Es wäre für alle Beteiligten aber beruhigender, wenn der Bund sich doch dazu durchringen könnte, den Bau des zweiten Gleises mit einem Vertrag zu besiegeln. Wer weiß, ob die Beteiligten, die die mündliche Vereinbarung getroffen haben, nach der Bundestagswahl noch im Amt sind. Und ob eventuelle Nachfolger sich an die Abmachung halten werden.

Irritierend war in diesem Zusammenhang die Aussage von Ex-Staatssekretärin Daniela Behrens vom Landesverkehrsministerium. Sie hatte unserer Zeitung am Rande eines Termins vor wenigen Wochen erklärt, dass ein unterschriftsreifer Vertrag zur Weddeler Schleife längst bei Ferlemann in Berlin vorliege. Doch der sitze diesen einfach aus. Ihr Chef, Minister Lies, habe Ferlemann daraufhin einen Brief geschickt, in dem er Ferlemann aufgefordert habe, den Vertrag endlich zu unterschreiben. Ob das stimmt, lässt sich nicht mehr nachvollziehen. Aus dem Landesverkehrsministerium hieß es nur, Behrens habe da wohl etwas missverstanden. Lies hat Behrens auf ihre Bitte hin inzwischen entlassen. Damit zogen beide Konsequenzen um eine Affäre um leichtfertig und gegen die strengen Ausschreibungsregeln vergebenen Aufträge aus dem Ministerium. Behrens’ altes Diensthandy ist nicht mehr aktiv.

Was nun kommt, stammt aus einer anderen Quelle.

Lemma take_wf h B D A b k :
  wf h B D A → B !! b = Some (k, false) →
  let h' := remove_from_free_list h b k in
  wf h' (<[b := (k, true)]> B) ({[b]} ∪ D) A ∧ agree_on (user_area A) (hmem h) (hmem h')
  ∧ load (hmem h') (b + bb_order) = k.
Proof.
  intros Hwf HB. pose proof (shape_block _ _ _ (wf_shape _ _ _ _ Hwf) _ _ _ HB) as (Hk & _).
  destruct (wf_lengths _ _ _ _ Hwf) as [Hl1 Hl2]. unfold MAX_ORDER in Hk.
  assert (b ∉ D) as HbD.
  { intros Hin. destruct (wf_transit _ _ _ _ Hwf _ Hin) as [? ?]. simplify_eq. }
  destruct (take_effect h B D A b k Hwf HB) as (m' & l & E & Hdl & Hmem & Hcnt & Hfr).
  cbn zeta. rewrite E.
  assert (links_only (hmem h) m') as Hlinks.
  { intros a Ha. apply Hfr. intros y [Hy _]%Hmem. apply Ha. by eapply wf_aligned. }
  pose proof (headers_links _ _ _ _ _ Hwf Hlinks) as Hhdr.
  destruct (Hhdr _ _ _ HB) as (Hmg & Ho & Ha).
  split; [split; simpl|split].
  - apply (wf_region _ _ _ _ Hwf).
  - exact (shape_flag _ _ _ _ _ _ _ (wf_shape _ _ _ _ Hwf) HB).
  - exact (maximal_held _ _ _ _ (wf_maximal _ _ _ _ Hwf)).
  - apply headers_update with (D := D); [done|set_solver|done|set_solver|].
    rewrite Ha. simpl. by rewrite bool_decide_eq_false_2 by set_solver.
  - intros c [->%elem_of_singleton|Hc]%elem_of_union; [exists k; apply lookup_insert_eq|].
    destruct (wf_transit _ _ _ _ Hwf _ Hc) as [j Hj]. exists j.
    rewrite lookup_insert_ne; [done|]. by intros ->.
  - by rewrite !zset_length.
  - intros j Hj. destruct (decide (k = j)) as [<-|Hne].
    + exists l. unfold flist. simpl. rewrite !zget_zset_eq by lia. split; [done|]. split.
      * rewrite Hcnt. unfold u32. rewrite Zminus_mod_idemp_l. f_equal. lia.
      * intros c. by rewrite Hmem, lookup_held.
    + apply (represents_other h B D A); try done; unfold flist; simpl.
      * intros a Hav. apply Hfr. intros y [Hy _]%Hmem. eapply Hav; [done|by left].
      * by rewrite zget_zset_ne.
      * by rewrite zget_zset_ne.
      * intros c. rewrite lookup_held. split; [tauto|]. intros Hc. split; [done|].
        intros ->. simplify_eq.
  - apply live_take; [|by right]. exact (wf_live _ _ _ _ Hwf).
  - apply (wf_count _ _ _ _ Hwf).
  - intros a Hua. symmetry. apply Hfr. intros y [Hy _]%Hmem.
    split; intros ->; by eapply (user_area_hdr h B D A y k false _ Hwf Hy); [|exact Hua].
  - by apply Ho.
Qed.

Lemma live_put B D A b k :
  live B D A → b ∈ D → B !! b = Some (k, true) → live (<[b := (k, false)]> B) (D ∖ {[b]}) A.
Proof.
  intros Hl Hb HB c j. rewrite (Hl c j), lookup_insert, not_elem_of_difference, elem_of_singleton.
  case_decide as E; [subst|]; [naive_solver|]. naive_solver.
Qed.

(** Pushing a block on a free list writes no user byte. *)
Lemma push_agree h B D A b k x :
  wf h B D A → B !! b = Some x → (flist h k = 0 ∨ B !! flist h k = Some (k, false)) →
  agree_on (user_area A) (hmem h) (dl_push bb_next bb_prev (hmem h) (flist h k) b).
Proof.
  intros Hwf HB Hhead a Hua. symmetry. destruct x as [i0 d0].
  assert (∀ y i d o, B !! y = Some (i, d) → 0 <= o < sizeof_buddy_block → a ≠ y + o) as Hne.
  { intros y i d o Hy Ho ->. by eapply (user_area_hdr h B D A y i d o Hwf Hy). }
  destruct (decide (flist h k = 0)) as [E0|E0].
  { unfold dl_push. rewrite E0. simpl. rewrite !load_store_ne; [done| |]; apply not_eq_sym; by eapply Hne. }
  destruct Hhead as [?|Hhd]; [done|]. apply dl_push_other; by eapply Hne.
Qed.

(** Putting a block in transit on the free list of its order. *)
Lemma put_wf h B D A b k :
  wf h B D A → b ∈ D → B !! b = Some (k, true) → load (hmem h) (b + bb_order) = k →
  (k < MAX_ORDER → ∀ x, is_buddy (zstart h) b x k → B !! x ≠ Some (k, false)) →
  let h' := add_to_free_list h b k in
  wf h' (<[b := (k, false)]> B) (D ∖ {[b]}) A ∧ agree_on (user_area A) (hmem h) (hmem h')
  ∧ (∀ c o, (4096 | c) → 8 <= o < 4096 → load (hmem h') (c + o) = load (hmem h) (c + o)).
Proof.
  intros Hwf HbD HB Hord Hbud.
  pose proof (shape_block _ _ _ (wf_shape _ _ _ _ Hwf) _ _ _ HB) as (Hk & Hbs & _).
  destruct (wf_lengths _ _ _ _ Hwf) as [Hl1 Hl2]. destruct (wf_region _ _ _ _ Hwf) as (_ & Hs0 & _).
  destruct (wf_list _ _ _ _ Hwf k Hk) as (l & Hdl & Hcnt & Hmem).
  pose proof (wf_aligned _ _ _ _ _ _ _ Hwf HB) as Hbal.
  assert (flist h k = 0 ∨ B !! flist h k = Some (k, false)) as Hhead.
  { destruct Hdl as (Hh & _). destruct l as [|y l]; [by left|right]. simpl in Hh. apply Hmem. rewrite Hh. by left. }
  assert (∀ y, y ∈ l → (4096 | y) ∧ y ≠ b) as Hlal.
  { intros y Hy%Hmem. split; [by eapply wf_aligned|]. intros ->. simplify_eq. }
  cbn zeta. rewrite add_to_free_list_eq. unfold MAX_ORDER in Hk.
  assert (links_only (hmem h) (dl_push bb_next bb_prev (hmem h) (flist h k) b)) as Hlinks.
  { apply dl_push_links; [done|]. destruct Hhead as [-> | ?]; [apply Z.divide_0_r|by eapply wf_aligned]. }
  pose proof (headers_links _ _ _ _ _ Hwf Hlinks) as Hhdr.
  destruct (Hhdr _ _ _ HB) as (Hmg & _ & Ha).
  split; [split; simpl|split].
  - apply (wf_region _ _ _ _ Hwf).
  - exact (shape_flag _ _ _ _ _ _ _ (wf_shape _ _ _ _ Hwf) HB).
  - apply maximal_put; [exact (wf_maximal _ _ _ _ Hwf)|lia|exact Hbud].
  - apply headers_update with (D := D); [done|set_solver|done| |].
    + intros _. by rewrite (links_only_hdr _ _ _ _ Hlinks) by done.
    + rewrite Ha. simpl. by rewrite bool_decide_eq_false_2 by auto.
  - intros c [Hc Hcb]%elem_of_difference. destruct (wf_transit _ _ _ _ Hwf _ Hc) as [j Hj].
    exists j. rewrite lookup_insert_ne; [done|]. intros ->. set_solver.
  - by rewrite !zset_length.
  - intros j Hj. destruct (decide (k = j)) as [<-|Hne].
    + exists (b :: l). unfold flist. simpl. rewrite !zget_zset_eq by lia. split; [|split].
      * apply dl_push_dlist; [done|exact Hdl|lia| |].
        -- intros Hin. by apply Hlal in Hin as [_ ?].
        -- intros y Hy. apply link_sep_aligned; [done|by apply Hlal].
      * rewrite Hcnt. simpl. unfold u32. rewrite Zplus_mod_idemp_l. f_equal. lia.
      * intros c. rewrite elem_of_cons, Hmem, lookup_freed. split; [|tauto].
        intros [->|Hc]; [by right|left]. split; [done|]. intros ->. simplify_eq.
    + apply (represents_other h B D A); try done; cbn [hmem].
      * intros a Hav. destruct (Hav _ _ _ HB ltac:(by left)).
        destruct (decide (flist h k = 0)) as [E0|E0].
        { unfold dl_push. rewrite E0. simpl. by rewrite !load_store_ne. }
        destruct Hhead as [?|Hhd]; [done|]. destruct (Hav _ _ _ Hhd ltac:(by left)).
        by apply dl_push_other.
      * unfold flist. simpl. by rewrite zget_zset_ne.
      * simpl. by rewrite zget_zset_ne.
      * intros c. rewrite lookup_freed. split; [naive_solver|]. intros Hc. left. split; [done|].
        intros ->. simplify_eq.
  - apply live_put; [exact (wf_live _ _ _ _ Hwf)|done|done].
  - apply (wf_count _ _ _ _ Hwf).
  - by apply (push_agree h B D A b k (k, true)).
  - intros c o Hc Ho. by apply links_only_hdr.
Qed.
(** ** Scanning *)

Lemma strlen_loop m s a i fuel :
  cstr m a s → (length s < fuel)%nat →
  loop fuel (fun '(s, i) => Done (if load8 m s =? 0 then inr i else inl (s + 1, i + 1))) (a, i)
  = Done (i + zlen s).
Proof.
  revert a i fuel. induction s as [|c s IH]; intros a i [|fuel] Hs Hf; simpl in *; try lia.
  - rewrite Hs. simpl. by rewrite Z.add_0_r.
  - destruct Hs as (-> & Hc & Hs). rewrite (proj2 (Z.eqb_neq c 0)) by lia. simpl.
    rewrite IH by (done || lia). rewrite zlen_cons. f_equal. lia.
Qed.

Lemma strlen_spec fuel m a s :
  cstr m a s → (length s < fuel)%nat → strlen fuel m a = Done (zlen s).
Proof. apply strlen_loop. Qed.

(** [strcmp] returns on any two strings, 0 exactly when they are equal and
    1 otherwise (it does not order them). *)
Theorem strcmp_spec fuel m a b s t :
  cstr m a s → cstr m b t → (length s < fuel)%nat →
  strcmp fuel m a b = Done (if decide (s = t) then 0 else 1).
Proof.
  unfold strcmp. intros Hs Ht Hf.
  cut (∀ i, cstr m (a + i) s → cstr m (b + i) t →
    loop fuel (fun i => Done (if load8 m (a + i) =? load8 m (b + i)
             then if load8 m (b + i) =? 0 then inr 0 else inl (i + 1) else inr 1)) i
    = Done (if decide (s = t) then 0 else 1)).
  { intros H. apply H; by rewrite Z.add_0_r. }
  clear Hs Ht. revert t fuel Hf.
  induction s as [|c s IH]; intros [|d t] [|fuel] Hf i Hs Ht; simpl in *; try lia.
  - by rewrite Hs, Ht.
  - destruct Ht as (-> & ? & _). rewrite Hs. by rewrite (proj2 (Z.eqb_neq 0 d)) by lia.
  - destruct Hs as (-> & ? & _). rewrite Ht. by rewrite (proj2 (Z.eqb_neq c 0)) by lia.
  - destruct Hs as (-> & ? & Hs), Ht as (-> & ? & Ht).
    destruct (Z.eqb_spec c d) as [->|Hne]; simpl.
    + rewrite (proj2 (Z.eqb_neq d 0)) by lia. simpl. rewrite (IH t fuel); [|lia|by rewrite Z.add_assoc..].
      f_equal. destruct (decide (s = t)) as [->|]; [by rewrite decide_True|rewrite decide_False; congruence].
    + rewrite decide_False; [done|congruence].
Qed.

(** [strchr] returns the address of the first occurrence of the character,
    of the terminator for the character 0, and null when it does not occur. *)
Theorem strchr_spec fuel m a s c :
  cstr m a s → (length s < fuel)%nat →
  ∃ r, strchr fuel m a c = Done r ∧
    (u8 c = 0 ∧ r = a + zlen s ∨
     u8 c ≠ 0 ∧ (u8 c ∉ s ∧ r = 0 ∨
       ∃ s1 s2, s = s1 ++ u8 c :: s2 ∧ u8 c ∉ s1 ∧ r = a + zlen s1)).
Proof.
  unfold strchr. set (ch := u8 c). revert a fuel.
  induction s as [|x s IH]; intros a [|fuel] Hs Hf; cbn [length] in Hf; try lia; cbn [loop]; simpl in Hs.
  - rewrite Hs. simpl. eexists. split; [done|]. destruct (Z.eqb_spec ch 0) as [->|?].
    + left. unfold zlen. simpl. split; [done|lia].
    + right. split; [done|]. left. split; [apply not_elem_of_nil|done].
  - destruct Hs as (-> & Hx & Hs). rewrite (proj2 (Z.eqb_neq x 0)) by lia. simpl.
    destruct (Z.eqb_spec x ch) as [->|Hne]; simpl.
    + eexists. split; [done|]. right. split; [lia|]. right. exists [], s.
      split; [done|]. split; [apply not_elem_of_nil|]. unfold zlen. simpl. lia.
    + destruct (IH (a + 1) fuel Hs ltac:(lia)) as (r & E & Hr). rewrite E.
      exists r. split; [done|]. destruct Hr as [[? ->]|(? & [[Hni ->]|(s1 & s2 & -> & Hni & ->)])].
      * left. rewrite zlen_cons. split; [done|lia].
      * right. split; [done|]. left. split; [|done]. by apply not_elem_of_cons.
      * right. split; [done|]. right. exists (x :: s1), s2. split; [done|].
        split; [by apply not_elem_of_cons|]. rewrite zlen_cons. lia.
Qed.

Der Regionalverband Großraum Braunschweig hat die Voraussetzungen längst geschaffen, damit das zweite Gleis sich auch auszahlt. Das erklärte Direktor Hennig Brandes. Das Geld für einen dichter getakteten Fahrplan steht zur Verfügung. Dafür hat das Land Niedersachsen gesorgt. Es hat extra das Landesnahverkehrsgesetz für unsere Region geändert. Der Regionalverband erhält als Aufgabenträger des Nahverkehrs in der Region ab 2021 etwa 100 Millionen Euro. Derzeit sind es etwa 70. Mit den zusätzlichen

30 Millionen soll unter anderem der 30-Minuten-Takt zwischen Braunschweig und Wolfsburg bezahlt werden. Vier zusätzliche Enno-Züge hat der Regionalverband ebenfalls bereits gekauft. Die Enno-Flotte zählt nun 24 Züge im Wert von etwa fünf Millionen Euro pro Stück. Die relativ neuen Züge fahren in 19 Minuten von Braunschweig nach Wolfsburg. Das ist S-Bahn-Niveau. Sie bieten zu Hauptverkehrszeiten Platz für etwa 1000 Fahrgäste. Nun muss der Bund nur noch zu seiner Zusage stehen und einen Vertrag unterschreiben.